**Assigned task**
Reproduce exactly, and only, the lines below from the one containing "A JavaScript string" through the one containing "list_eq_dec N.eq_dec.".

▶

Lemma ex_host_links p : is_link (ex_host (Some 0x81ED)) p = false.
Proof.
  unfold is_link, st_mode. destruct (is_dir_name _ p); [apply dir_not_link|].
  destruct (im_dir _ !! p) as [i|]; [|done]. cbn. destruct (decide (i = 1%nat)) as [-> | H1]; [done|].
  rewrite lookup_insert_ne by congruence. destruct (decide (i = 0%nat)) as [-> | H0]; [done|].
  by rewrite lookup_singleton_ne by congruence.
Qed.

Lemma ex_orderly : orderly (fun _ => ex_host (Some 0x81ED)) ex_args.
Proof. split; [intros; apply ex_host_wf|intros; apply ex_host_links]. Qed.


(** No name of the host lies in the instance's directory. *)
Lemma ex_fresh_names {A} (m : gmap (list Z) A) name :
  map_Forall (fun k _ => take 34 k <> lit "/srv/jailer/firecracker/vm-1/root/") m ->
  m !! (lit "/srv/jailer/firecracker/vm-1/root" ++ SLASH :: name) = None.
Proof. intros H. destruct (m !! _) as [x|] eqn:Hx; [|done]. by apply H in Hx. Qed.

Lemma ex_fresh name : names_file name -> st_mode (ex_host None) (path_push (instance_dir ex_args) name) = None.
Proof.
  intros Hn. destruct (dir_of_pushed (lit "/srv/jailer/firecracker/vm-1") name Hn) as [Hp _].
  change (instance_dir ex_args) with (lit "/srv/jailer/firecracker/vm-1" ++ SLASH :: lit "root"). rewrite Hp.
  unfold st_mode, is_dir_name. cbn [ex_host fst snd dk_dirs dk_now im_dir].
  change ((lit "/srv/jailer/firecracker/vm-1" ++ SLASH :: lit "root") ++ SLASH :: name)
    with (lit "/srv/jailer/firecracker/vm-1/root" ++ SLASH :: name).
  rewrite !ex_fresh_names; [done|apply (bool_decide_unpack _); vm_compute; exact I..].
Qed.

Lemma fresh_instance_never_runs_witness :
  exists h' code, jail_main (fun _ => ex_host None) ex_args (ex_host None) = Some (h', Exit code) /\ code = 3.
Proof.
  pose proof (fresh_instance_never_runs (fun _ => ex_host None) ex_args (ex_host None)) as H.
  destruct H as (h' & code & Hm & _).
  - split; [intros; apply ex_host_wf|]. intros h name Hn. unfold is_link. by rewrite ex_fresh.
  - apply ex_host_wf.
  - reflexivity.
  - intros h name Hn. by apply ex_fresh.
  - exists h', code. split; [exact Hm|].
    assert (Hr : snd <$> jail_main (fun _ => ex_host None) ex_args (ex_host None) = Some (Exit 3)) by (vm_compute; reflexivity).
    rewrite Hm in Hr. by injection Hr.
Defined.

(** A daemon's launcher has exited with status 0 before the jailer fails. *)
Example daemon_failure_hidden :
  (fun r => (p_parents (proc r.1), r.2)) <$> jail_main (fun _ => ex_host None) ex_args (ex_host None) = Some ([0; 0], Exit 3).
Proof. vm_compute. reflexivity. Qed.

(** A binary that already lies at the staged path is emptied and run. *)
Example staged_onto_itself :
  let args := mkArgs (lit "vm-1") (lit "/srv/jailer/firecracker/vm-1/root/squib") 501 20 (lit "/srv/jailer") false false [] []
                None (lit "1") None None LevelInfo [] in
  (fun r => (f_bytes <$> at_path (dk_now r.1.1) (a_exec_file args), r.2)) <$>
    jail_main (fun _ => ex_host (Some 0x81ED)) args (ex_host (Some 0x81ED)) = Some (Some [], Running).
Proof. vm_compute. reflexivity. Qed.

◀
▶

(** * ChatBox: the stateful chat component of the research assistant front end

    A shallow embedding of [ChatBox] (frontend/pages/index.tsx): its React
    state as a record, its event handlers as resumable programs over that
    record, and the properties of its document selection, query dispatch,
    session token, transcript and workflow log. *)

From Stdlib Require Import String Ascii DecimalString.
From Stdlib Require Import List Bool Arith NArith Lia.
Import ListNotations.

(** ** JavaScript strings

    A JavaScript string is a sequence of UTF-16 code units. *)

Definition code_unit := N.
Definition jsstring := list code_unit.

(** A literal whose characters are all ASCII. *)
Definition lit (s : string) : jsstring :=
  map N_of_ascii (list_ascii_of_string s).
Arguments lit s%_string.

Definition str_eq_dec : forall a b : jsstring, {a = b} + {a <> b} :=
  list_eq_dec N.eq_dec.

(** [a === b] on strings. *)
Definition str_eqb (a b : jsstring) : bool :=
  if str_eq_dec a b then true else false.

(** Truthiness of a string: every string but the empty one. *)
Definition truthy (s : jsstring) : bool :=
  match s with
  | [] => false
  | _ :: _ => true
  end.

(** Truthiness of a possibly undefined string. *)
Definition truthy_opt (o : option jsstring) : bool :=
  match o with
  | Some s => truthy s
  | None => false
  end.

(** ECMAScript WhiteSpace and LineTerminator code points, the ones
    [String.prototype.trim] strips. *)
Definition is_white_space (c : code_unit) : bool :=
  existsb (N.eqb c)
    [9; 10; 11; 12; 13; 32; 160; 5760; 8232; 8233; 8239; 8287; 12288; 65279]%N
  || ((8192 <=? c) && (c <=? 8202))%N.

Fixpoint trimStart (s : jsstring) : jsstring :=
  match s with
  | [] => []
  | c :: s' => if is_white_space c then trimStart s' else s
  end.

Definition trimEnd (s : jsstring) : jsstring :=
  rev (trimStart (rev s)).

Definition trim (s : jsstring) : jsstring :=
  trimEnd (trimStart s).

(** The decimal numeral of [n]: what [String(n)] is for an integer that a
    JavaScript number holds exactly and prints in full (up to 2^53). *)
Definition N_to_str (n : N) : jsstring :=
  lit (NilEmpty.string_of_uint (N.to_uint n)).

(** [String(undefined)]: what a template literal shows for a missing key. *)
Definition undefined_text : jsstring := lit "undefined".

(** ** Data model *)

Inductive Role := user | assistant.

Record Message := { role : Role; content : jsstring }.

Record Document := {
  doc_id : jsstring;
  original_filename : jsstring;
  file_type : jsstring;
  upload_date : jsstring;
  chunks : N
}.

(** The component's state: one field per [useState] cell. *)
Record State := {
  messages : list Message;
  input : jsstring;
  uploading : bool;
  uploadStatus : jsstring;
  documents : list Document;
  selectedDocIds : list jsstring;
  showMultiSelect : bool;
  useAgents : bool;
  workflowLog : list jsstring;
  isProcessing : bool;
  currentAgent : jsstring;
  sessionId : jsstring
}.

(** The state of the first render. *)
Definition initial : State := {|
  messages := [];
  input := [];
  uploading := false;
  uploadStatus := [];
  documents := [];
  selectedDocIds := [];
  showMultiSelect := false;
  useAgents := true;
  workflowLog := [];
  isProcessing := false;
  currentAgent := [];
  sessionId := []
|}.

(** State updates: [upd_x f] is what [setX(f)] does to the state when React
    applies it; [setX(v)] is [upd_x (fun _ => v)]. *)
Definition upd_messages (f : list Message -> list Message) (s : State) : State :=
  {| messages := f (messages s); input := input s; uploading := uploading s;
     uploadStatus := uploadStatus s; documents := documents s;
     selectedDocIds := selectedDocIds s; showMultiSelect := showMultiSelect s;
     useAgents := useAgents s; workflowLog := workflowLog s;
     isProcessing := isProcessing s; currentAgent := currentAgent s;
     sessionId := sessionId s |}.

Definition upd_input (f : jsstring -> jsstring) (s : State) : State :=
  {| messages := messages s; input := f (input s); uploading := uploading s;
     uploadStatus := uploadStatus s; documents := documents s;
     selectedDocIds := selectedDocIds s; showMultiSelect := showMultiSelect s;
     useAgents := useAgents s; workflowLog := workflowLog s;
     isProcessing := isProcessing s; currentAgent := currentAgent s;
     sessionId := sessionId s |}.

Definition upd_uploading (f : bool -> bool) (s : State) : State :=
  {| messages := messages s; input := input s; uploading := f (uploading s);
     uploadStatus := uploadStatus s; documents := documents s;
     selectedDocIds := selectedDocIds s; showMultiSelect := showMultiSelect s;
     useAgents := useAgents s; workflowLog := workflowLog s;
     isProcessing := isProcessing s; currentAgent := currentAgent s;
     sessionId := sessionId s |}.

◀

**Task answer**
    A JavaScript string is a sequence of UTF-16 code units. *)

Definition code_unit := N.
Definition jsstring := list code_unit.

(** A literal whose characters are all ASCII. *)
Definition lit (s : string) : jsstring :=
  map N_of_ascii (list_ascii_of_string s).
Arguments lit s%_string.

Definition str_eq_dec : forall a b : jsstring, {a = b} + {a <> b} :=
  list_eq_dec N.eq_dec.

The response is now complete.